The production side of AI. The dominant question in organizational research asks what AI does to organizations. We ask the prior question: what did institutions do to AI before it arrived? AI systems are produced at positions within institutional worlds — shaped by organizational form, regulation, training data, feedback labor, evaluation regimes, market positioning, funding, and lineage — and we argue that they carry those positions into deployment. On that argument every AI arrives as a socialized entity, and choosing one is choosing the institutional world it carries. Our line: AI selection is institutional selection.

This program is one expression of a larger project. Intelligent Agency exists to theorize AI as one more intelligent entity in this universe, and to bridge what we know of human intelligence and human agency across to it where that knowledge applies. The production-side question below is what that bridge looks like when it is made empirical: entities are shaped by where they come from — so we go and measure whether these ones are, and how. The philosophical grounding is at The Journey.

The Throughline

Every paper in this program deepens a single argument: when organizations adopt AI, they are not adopting a tool. They are inviting in a socialized entity that carries the logics, priorities, and bounded rationalities of its originating social system.

This matters because organizations currently treat AI selection as a technical decision. It is, in fact, a social one — as consequential as hiring a person who was trained in a different institutional culture.

An AI system is not a thing apart. It is an intelligent entity that came from somewhere, and it carries where it came from. That is a claim about what AI is — and it is the claim these papers test.

Presented · AOM 2026 · Session 22935

Nonhuman Attentional Control: Organizational Import of External Institutional Logics

Academy of Management Annual Meeting 2026 · Organization and Management Theory (OMT) Division · Academy of Management Proceedings 2026(1) · doi.org/10.5465/amproc.2026.18749abstract

Do AI models carry institutional logics from their originating social systems? Given the same organizational scenarios, different AI models produce systematically divergent outputs, and each model repeats its own choices across runs — so the divergence is stable rather than random. Whether production origin, rather than capability that co-varies with it, is what causes the divergence is what the registered, capability-matched study tests.

Key Findings
  • The five models diverged on 68% of the 25 scenarios, while each model repeated its own modal choice on 91.4% of its runs — the spread is between models, not within them
  • 5 models × 25 organizational scenarios × 25 iterations = 3,125 observations
  • Two models produced in the same country can diverge more than two produced in different countries: the divergence is not organized by geography
  • AI attention is systematic, not random — the patterns are producer-linked, and what produces them is what the registered study tests

Watch the pre-recorded talk.

Working Paper · SSRN 6749643

The Institutional Origins of AI: Evidence from Large Language Models

Develops the production-side framework: eight dimensions of production position (organizational type, regulatory context, training data, human feedback labor, evaluation regimes, market positioning, funding structure, distillation lineage), with two empirical studies showing institutional signatures reach into what models treat as evidence and explanation.
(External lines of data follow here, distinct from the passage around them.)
(* ===== verification/Ncld.v ===== *)
(** * Ncld: the synchronous layer of the CLD client (lib/cldc.c, include/ncld.h)

    [ncld_*] turns the callbacks of [Cldc] into blocking calls.  A session has
    a helper thread, which runs the timer and receives packets, a mutex, and
    one condition variable on which every blocked call sleeps; the callback of
    a call marks it done and wakes everybody.

    The model is the interleaving of the helper with any number of application
    threads.  A section under the mutex is one step, and so is each access the
    code makes without it.  [g_cond_wait] is a state of its own: a sleeping
    thread runs again only after a broadcast (or a spurious wake-up).  A step
    is [None] when it touches freed memory, aborts, or the library does.

    The library's requests to its application are read off its trace, in
    order, when its call returns; what the callbacks read of the library does
    not change in between.  Packets the library sends are in the trace; what
    [pkt_send] and the callbacks return to it is the oracle's choice.  The
    session event function of the application is recorded, not run. *)

From S2P Require Import Prelude Dirent Wire Timer Cldc Transport.
#[local] Open Scope Z_scope.

(** ** Data *)

Record ncld_fh : Type := mkNfh {
  nf_fh : option nat;               (* the library's handle *)
  nf_is_open : bool;
  nf_errc : Z;
  nf_nios : Z;
  nf_event_mask : Z }.

(** [nr_ptr]: whether [ptr] is set; it points into the session's payload
    buffer.  The name in [meta] is a pointer into the session, too. *)
Record ncld_read : Type := mkNread {
  nr_ptr : bool;
  nr_length : Z;
  nr_meta : option get_resp;
  nr_fh : nat;
  nr_is_done : bool;
  nr_errc : Z }.

Record ncld_genio : Type := mkGenio { gi_fh : nat; gi_is_done : bool; gi_errc : Z }.
Record ncld_delio : Type := mkDelio { di_is_done : bool; di_errc : Z }.

(** What a waiting call points to. *)
Inductive nobj : Type := ORead (r : ncld_read) | OGenio (g : ncld_genio) | ODelio (d : ncld_delio).

(** The callbacks the layer passes to the library, with their [private]. *)
Inductive ncld_cb : Type :=
| ncld_new_sess
| ncld_open_cb (fh : nat)
| ncld_del_cb (dp : nat)
| ncld_read_cb (rp : nat)
| ncld_read_meta_cb (rp : nat)
| ncld_genio_cb (ap : nat)
| ncld_close_cb (fh : nat).

(** [copts.cb] and [copts.private] as the number the library keeps. *)
Definition copts_of_cb (cb : ncld_cb) : Z :=
  match cb with
  | ncld_new_sess => 0
  | ncld_open_cb p => 8 * Z.of_nat p + 1
  | ncld_del_cb p => 8 * Z.of_nat p + 2
  | ncld_read_cb p => 8 * Z.of_nat p + 3
  | ncld_read_meta_cb p => 8 * Z.of_nat p + 4
  | ncld_genio_cb p => 8 * Z.of_nat p + 5
  | ncld_close_cb p => 8 * Z.of_nat p + 6
  end.

Definition cb_of_copts (z : Z) : option ncld_cb :=
  let p := Z.to_nat (z / 8) in
  if z mod 8 =? 0 then Some ncld_new_sess else
  if z mod 8 =? 1 then Some (ncld_open_cb p) else
  if z mod 8 =? 2 then Some (ncld_del_cb p) else
  if z mod 8 =? 3 then Some (ncld_read_cb p) else
  if z mod 8 =? 4 then Some (ncld_read_meta_cb p) else
  if z mod 8 =? 5 then Some (ncld_genio_cb p) else
  if z mod 8 =? 6 then Some (ncld_close_cb p) else None.

(** ** Threads *)

(** Calls with a [struct ncld_genio]. *)
Inductive genio_op : Type := GWrite (data : option bytes) | GTrylock | GUnlock | GQlock.

Inductive ncall : Type :=
| CallOpen (fname : bytes) (mode events : Z)
| CallDel (fname : bytes)
| CallGet (fh : nat) (meta : bool)
| CallGenio (fh : nat) (o : genio_op)
| CallClose (fh : nat) (in_sess : bool)      (* from [ncld_sess_close]? *)
| CallSessClose.

(** What a thread waits for; [fh] is the argument of its call, [q] tells that
    the call is [ncld_qlock]. *)
Inductive nwait : Type :=
| WSess
| WOpen (fh : nat)
| WDel (dp : nat)
| WRead (fh rp : nat)
| WGenio (fh : nat) (q : bool) (ap : nat)
| WClose (fh : nat) (in_sess : bool)
| WNios (fh : nat) (in_sess : bool).

Inductive nresult : Type := RVoid | RInt (rc : Z) | RPtr (p : nat) | RErr (error : Z).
Study 1 is the decision study above (five models, 25 scenarios, 3,125 observations). Study 2 puts six open-ended knowledge tasks to nine models (162 outputs): the producer signature is faint in surface style and rises sharply in argument structure and knowledge organization — the model's share of variance grows from η² = 0.10 to 0.27 — and a cross-firm AI judge panel plus a deterministic parser corroborate the key findings.

What the two studies do not settle: with five producers, the production dimensions co-vary with one another and with capability. The paper does not claim that production origin rather than co-varying capability causes these differences; that is what the registered, capability-matched design is for.

Accepted · 4S 2026, Toronto

What AI Agents Carry into the Loop: Network Positions of Production and the Reconfiguration of Epistemic Cultures

A theoretical companion accepted at the Society for Social Studies of Science (Toronto, October 2026), examining how network positions of production reconfigure the epistemic cultures that adopt AI systems.

Underway

The research continues

This work has evolved into a pre-registered study now underway.

Theoretical Foundations

This work draws on Actor-Network Theory's symmetry principle (what matters is what actants do, not their essential nature), the Attention-Based View of organizations (Ocasio), institutional theory's concept of embedded logics (Thornton, Ocasio and Lounsbury), and the economic sociology of trust and embeddedness (Granovetter).

The synthesis is novel: AI entities are formed within social systems as human actors are — but through artifacts (training data, configuration, fine-tuning) rather than lived experience, and whether the two are equivalent in effect is what this program tests.

The research program builds on a broader body of work spanning organizational learning, knowledge networks, sociomateriality, and the study of human-AI collaboration in organizational settings.